Mrs. Doherty's eyes were growing very large. The man needed new clothes; must have them that afternoon; there was a reason for his keeping out of the way; Miss Slopham would not tell what it was; the man had got into trouble. The idea grew bigger and bigger in Mrs.

Doherty's mind, until at last it burst out with,

"But is it a jail-bird ye've got there, ma'am?"

"No, no," cried Miss Slopham, badly frightened in her turn at the other's fear. "How could you think such a thing? He's a gentleman, you know; quite an important man where he comes from. There are reasons why I can't tell you who he is. He doesn't want anybody to know it either. But a jail-bird! why, wait till you see him, Mrs. Doherty. He looks so gentle, and he's really handsome."

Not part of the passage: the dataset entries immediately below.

(** ** C3 *)







(** ** Coincident and single points *)






(** ** C4 *)

(** C4: the matrix that [computeRigidTransformFromPoints] returns is the
    product [T * S * R] of the translation by
    [destCentroid - s * R * sourceCentroid], the uniform scaling by the
    estimated scale [s] and the rotation [R] of [computeOptimalRotation];
    applied to a vector it rotates first, then scales, then translates. *)
Theorem computeRigidTransformFromPoints_composition
  (srcPts dstPts : list Vector3) :
  length srcPts = length dstPts ->
  exists (srcCentroid dstCentroid : Point3D) (rotMatrix : Matrix4)
         (scale : R) (translation : Vector3),
    computeCentroid (map to_plain srcPts) = Return srcCentroid
    /\ computeCentroid (map to_plain dstPts) = Return dstCentroid
    /\ computeOptimalRotation (map to_plain srcPts) (map to_plain dstPts)
         srcCentroid dstCentroid = Return rotMatrix
    /\ alignment_parameters srcPts dstPts
       = Return (rotMatrix, scale, translation)
    /\ x translation
       = x dstCentroid
         - scale * (m11 rotMatrix * x srcCentroid
                    + m12 rotMatrix * y srcCentroid
                    + m13 rotMatrix * z srcCentroid)
    /\ y translation
       = y dstCentroid
         - scale * (m21 rotMatrix * x srcCentroid
                    + m22 rotMatrix * y srcCentroid
                    + m23 rotMatrix * z srcCentroid)
    /\ z translation
       = z dstCentroid
         - scale * (m31 rotMatrix * x srcCentroid
                    + m32 rotMatrix * y srcCentroid
                    + m33 rotMatrix * z srcCentroid)
    /\ computeRigidTransformFromPoints srcPts dstPts
       = Return
           (THREE.multiply
              (THREE.multiply
                 (THREE.makeTranslation
                    (x translation) (y translation) (z translation))
                 (THREE.makeScale scale scale scale))
              rotMatrix)
    /\ forall v : Vector3,
        THREE.applyMatrix4 v
          (THREE.multiply
             (THREE.multiply
                (THREE.makeTranslation
                   (x translation) (y translation) (z translation))
                (THREE.makeScale scale scale scale))
             rotMatrix)
        = THREE.applyMatrix4
            (THREE.applyMatrix4
               (THREE.applyMatrix4 v rotMatrix)
               (THREE.makeScale scale scale scale))
            (THREE.makeTranslation
               (x translation) (y translation) (z translation)).
Proof.
  intros Hlen.
  set (sc := mean srcPts). set (dc := mean dstPts).
  set (rot := rotation_of sc dc srcPts dstPts).
  set (s := estimate_scale (spread sc srcPts) (spread dc dstPts)).
  exists sc, dc, rot, s, (estimate_translation rot s sc dc).
  pose proof (affine_rotation_of sc dc srcPts dstPts) as Hrot. fold rot in Hrot.
  pose proof (computeRigidTransformFromPoints_eq srcPts dstPts Hlen) as HM.
  fold sc dc rot s in HM.
  rewrite !map_to_plain, !computeCentroid_eq.
  split; [reflexivity|]. split; [reflexivity|].
  split; [apply computeOptimalRotation_eq, Nat.eq_le_incl, Hlen|].
  split; [apply alignment_parameters_eq, Hlen|].
  pose proof (linear_rotation_of sc dc srcPts dstPts) as Hlin.
  fold rot in Hlin. clearbody rot s sc dc.
  pose proof (estimate_translation_eq rot s sc dc Hrot Hlin) as Ht.
  rewrite Ht. cbn [x y z].
  split; [reflexivity|]. split; [reflexivity|]. split; [reflexivity|].
  split.
  - rewrite HM, Ht. reflexivity.
  - intros v.
    rewrite applyMatrix4_multiply;
      [|apply affine_multiply;
        [apply affine_makeTranslation|apply affine_makeScale]|assumption].
    rewrite applyMatrix4_multiply;
      [reflexivity|apply affine_makeTranslation|apply affine_makeScale].
Qed.

Lemma computeRigidTransformFromPoints_composition_witness :
  length [mkPoint3D 1 0 0; mkPoint3D 0 1 0; mkPoint3D 0 0 1]
  = length [mkPoint3D 2 3 1; mkPoint3D 1 4 1; mkPoint3D 2 4 2]
  /\ exists M,
      computeRigidTransformFromPoints
        [mkPoint3D 1 0 0; mkPoint3D 0 1 0; mkPoint3D 0 0 1]
        [mkPoint3D 2 3 1; mkPoint3D 1 4 1; mkPoint3D 2 4 2] = Return M.
Proof.
  split; [reflexivity|].
  destruct (computeRigidTransformFromPoints_composition
              [mkPoint3D 1 0 0; mkPoint3D 0 1 0; mkPoint3D 0 0 1]
              [mkPoint3D 2 3 1; mkPoint3D 1 4 1; mkPoint3D 2 4 2]
              eq_refl)
    as (sc & dc & rot & s & t & _ & _ & _ & _ & _ & _ & _ & HM & _).
  eexists. exact HM.
Defined.

(** ** C5 *)






(** ** C6 *)



(** ** C8 *)

(** C8: on equal-length point lists [computeOptimalRotation] and
    [computeRigidTransformFromPoints] return normally: every indexed read
    is in range, a normalisation factor below [1e-10] keeps the previous
    quaternion, and a source spread at or below [1e-10] gives scale 1. *)
Theorem alignment_never_throws (srcPts dstPts : list Point3D) :
  length srcPts = length dstPts ->
  (forall i : nat,
      (i < length srcPts)%nat ->
      exists s t : Point3D,
        nth_error srcPts i = Some s /\ nth_error dstPts i = Some t)
  /\ (forall sourceCentroid targetCentroid : Point3D,
         exists rotMatrix : Matrix4,
           computeOptimalRotation srcPts dstPts
             sourceCentroid targetCentroid = Return rotMatrix)
  /\ (exists M : Matrix4,
         computeRigidTransformFromPoints srcPts dstPts = Return M)
  /\ (forall (n : Array4x4) (k : nat) (q : Array4),
         length4 (apply4 n q) < 1e-10 -> power_iteration n (S k) q = q)
  /\ (forall srcSpreadSq dstSpreadSq : R,
         srcSpreadSq <= 1e-10 -> estimate_scale srcSpreadSq dstSpreadSq = 1).
Proof.
  intros Hlen. split; [|split; [|split; [|split]]].
  - intros i Hi.
    destruct (nth_error srcPts i) as [s|] eqn:Hs;
      [|apply nth_error_None in Hs; lia].
    destruct (nth_error dstPts i) as [t|] eqn:Ht;
      [|apply nth_error_None in Ht; lia].
    exists s, t. split; reflexivity.
  - intros sc tc. eexists. apply computeOptimalRotation_eq. lia.
  - eexists. apply computeRigidTransformFromPoints_eq, Hlen.
  - intros n k q. apply power_iteration_break.
  - apply estimate_scale_floor.
Qed.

Mrs. Doherty looked at Miss Slopham. Miss Slopham was a wealthy tenant, and paid a large rent, and Mrs. Doherty was only the janitor's wife. But, after all, Mrs. Doherty was a woman, and Miss Slopham was a woman also, and Mrs. Doherty looked at Miss Slopham in the way in which only a woman can look at another woman; looked at her gray and withered curls, and at her face, which had never, in the spring-time of Miss Slopham's youth, been the kind of face which painters celebrate and poets embalm in verse, and said nothing. What she may have thought, or whether she thought anything, was a matter of little consequence, for when the richer lady came to mention the terms at which she rated the hospitality of the Doherty household, Mrs. Doherty showed a positive anxiety to oblige her, and even murmured something about being glad to do anything in their power for such a kind lady.